[Task directions]:
Please take the records that follow and repeat exactly the lines starting with the line with "Section operations." and going on through the line with "(mm_table s) page;".

[Records supplied]:
(* ===== verification/Vmm.v ===== *)
(** Virtual memory of one address space ([kernel/src/memory/vmm.rs],
    [evict_addr] of [memory/swap.rs] and the [PageMapper] wrappers of
    [arch/paging.rs]): areas, demand paging, copy-on-write, swap-in, heap
    resizing, protection changes and fork.

    The state of an operation is [mm]: the [Vmm] record, the page table it
    drives, the frame pool with the memory behind it, and the swap area.
    [None] is a panic of the kernel (a failed [expect], an overflow). *)

From S2P Require Import Prelude Crc Bytes X86 Frames Disk Swap.

(* memory/vmm.rs:12-14 VmAreaKind *)
Inductive VmAreaKind := Anonymous.

(* memory/vmm.rs:17-22 VmArea *)
Record VmArea := mkArea { start : Z; end_ : Z; flags : Z; kind : VmAreaKind }.

(* memory/vmm.rs:25-28 Vmm *)
Record Vmm := mkVmm { areas : list VmArea; swapped : gmap Z (Z * Z) }.

(* memory/vmm.rs:32-34 new *)
Definition vmm_new : Vmm := mkVmm [] ∅.
(* memory/vmm.rs:36-38 add_area *)
Definition add_area (v : Vmm) (a : VmArea) : Vmm := mkVmm (areas v ++ [a]) (swapped v).
(* memory/vmm.rs:44-46 record_swapped *)
Definition record_swapped (v : Vmm) (page_vaddr slot fl : Z) : Vmm :=
  mkVmm (areas v) (<[page_vaddr := (slot, fl)]> (swapped v)).

(** Page-table flag bits, [contains] and [& !f] of [PageTableFlags]. *)
Definition USER_ACCESSIBLE : Z := 4.
Definition ACCESSED : Z := 32.
Definition DIRTY : Z := 64.
Definition flag_set (fl f : Z) : bool := Z.land fl f =? f.
Definition flag_clear (fl f : Z) : Z := Z.ldiff fl f.

Definition PAGE_BYTES : nat := Z.to_nat PAGE_SIZE.

Definition in_area (addr : Z) (a : VmArea) : bool := (start a <=? addr) && (addr <? end_ a).
Definition find_area (addr : Z) (l : list VmArea) : option VmArea := List.find (in_area addr) l.

Record mm (T : Type) := mkMm {
  mm_vmm : Vmm;
  mm_table : T;
  mm_pool : frame_pool;
  mm_swap : option SwapPartition
}.
Arguments mkMm {T}.
Arguments mm_vmm {T}.
Arguments mm_table {T}.
Arguments mm_pool {T}.
Arguments mm_swap {T}.

Section operations.
Context `{X86Addr} {T : Type} `{PageTables T}.

(* arch/paging.rs:54-58 unmap_page *)
Definition unmap_page (t : T) (page : Z) : option (Z * T) :=
  match unmap t page with Ok r => Some r | Err _ => None end.
(* arch/paging.rs:60-62 translate_addr *)
Definition translate_addr (t : T) (virt : Z) : option Z := fst <$> translate t virt.
(* arch/paging.rs:102-106 remap_flags *)
Definition remap_flags (t : T) (page fl : Z) : option T :=
  match update_flags t page fl with Ok t => Some t | Err _ => None end.
(* arch/paging.rs:110-116 page_flags *)
Definition page_flags (t : T) (addr : Z) : option Z := snd <$> translate t addr.
(* arch/paging.rs:120-130 clear_accessed *)
Definition mapper_clear_accessed (t : T) (page : Z) : T :=
  match page_flags t page with
  | Some fl =>
      if flag_set fl ACCESSED
      then match update_flags t page (flag_clear fl ACCESSED) with Ok t => t | Err _ => t end
      else t
  | None => t
  end.

(* memory/vmm.rs:53-58 handle_fault *)
Definition fault_swap_in (s : mm T) (page slot fl : Z) : option (result unit unit * mm T) :=
  let v := mkVmm (areas (mm_vmm s)) (delete page (swapped (mm_vmm s))) in
  '(f, pool) ← allocate (mm_pool s);
  match f with
  | None => Some (Err tt, mkMm v (mm_table s) pool (mm_swap s))
  | Some new_frame =>
      '(m, sw) ← swap_in (mm_swap s) (p_mem pool) slot new_frame;
      '(t, pool) ← map_page (mm_table s) page new_frame fl (mkPool m (p_fl pool));
      Some (Ok tt, mkMm v t pool sw)
  end.

(* memory/vmm.rs:62-79 handle_fault *)
Definition fault_cow (s : mm T) (page phys : Z) (area : VmArea) (is_write : bool) : option (result unit unit * mm T) :=
  if negb is_write || negb (flag_set (flags area) WRITABLE) then Some (Err tt, s)
  else
    '(f, pool) ← allocate (mm_pool s);
    match f with
    | None => Some (Err tt, mkMm (mm_vmm s) (mm_table s) pool (mm_swap s))
    | Some new_frame =>
        src ← uadd 64 PHYS_MEM_OFFSET phys;
        dst ← uadd 64 PHYS_MEM_OFFSET new_frame;
        let m := copy_bytes (p_mem pool) src dst PAGE_BYTES in
        '(_, t) ← unmap_page (mm_table s) page;
        '(t, pool) ← map_page t page new_frame (flags area) (mkPool m (p_fl pool));
        Some (Ok tt, mkMm (mm_vmm s) t pool (mm_swap s))
    end.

[Exercise output]:
Section operations.
Context `{X86Addr} {T : Type} `{PageTables T}.

(* arch/paging.rs:54-58 unmap_page *)
Definition unmap_page (t : T) (page : Z) : option (Z * T) :=
  match unmap t page with Ok r => Some r | Err _ => None end.
(* arch/paging.rs:60-62 translate_addr *)
Definition translate_addr (t : T) (virt : Z) : option Z := fst <$> translate t virt.
(* arch/paging.rs:102-106 remap_flags *)
Definition remap_flags (t : T) (page fl : Z) : option T :=
  match update_flags t page fl with Ok t => Some t | Err _ => None end.
(* arch/paging.rs:110-116 page_flags *)
Definition page_flags (t : T) (addr : Z) : option Z := snd <$> translate t addr.
(* arch/paging.rs:120-130 clear_accessed *)
Definition mapper_clear_accessed (t : T) (page : Z) : T :=
  match page_flags t page with
  | Some fl =>
      if flag_set fl ACCESSED
      then match update_flags t page (flag_clear fl ACCESSED) with Ok t => t | Err _ => t end
      else t
  | None => t
  end.

(* memory/vmm.rs:53-58 handle_fault *)
Definition fault_swap_in (s : mm T) (page slot fl : Z) : option (result unit unit * mm T) :=
  let v := mkVmm (areas (mm_vmm s)) (delete page (swapped (mm_vmm s))) in
  '(f, pool) ← allocate (mm_pool s);
  match f with
  | None => Some (Err tt, mkMm v (mm_table s) pool (mm_swap s))
  | Some new_frame =>
      '(m, sw) ← swap_in (mm_swap s) (p_mem pool) slot new_frame;
      '(t, pool) ← map_page (mm_table s) page new_frame fl (mkPool m (p_fl pool));
      Some (Ok tt, mkMm v t pool sw)
  end.

(* memory/vmm.rs:62-79 handle_fault *)
Definition fault_cow (s : mm T) (page phys : Z) (area : VmArea) (is_write : bool) : option (result unit unit * mm T) :=
  if negb is_write || negb (flag_set (flags area) WRITABLE) then Some (Err tt, s)
  else
    '(f, pool) ← allocate (mm_pool s);
    match f with
    | None => Some (Err tt, mkMm (mm_vmm s) (mm_table s) pool (mm_swap s))
    | Some new_frame =>
        src ← uadd 64 PHYS_MEM_OFFSET phys;
        dst ← uadd 64 PHYS_MEM_OFFSET new_frame;
        let m := copy_bytes (p_mem pool) src dst PAGE_BYTES in
        '(_, t) ← unmap_page (mm_table s) page;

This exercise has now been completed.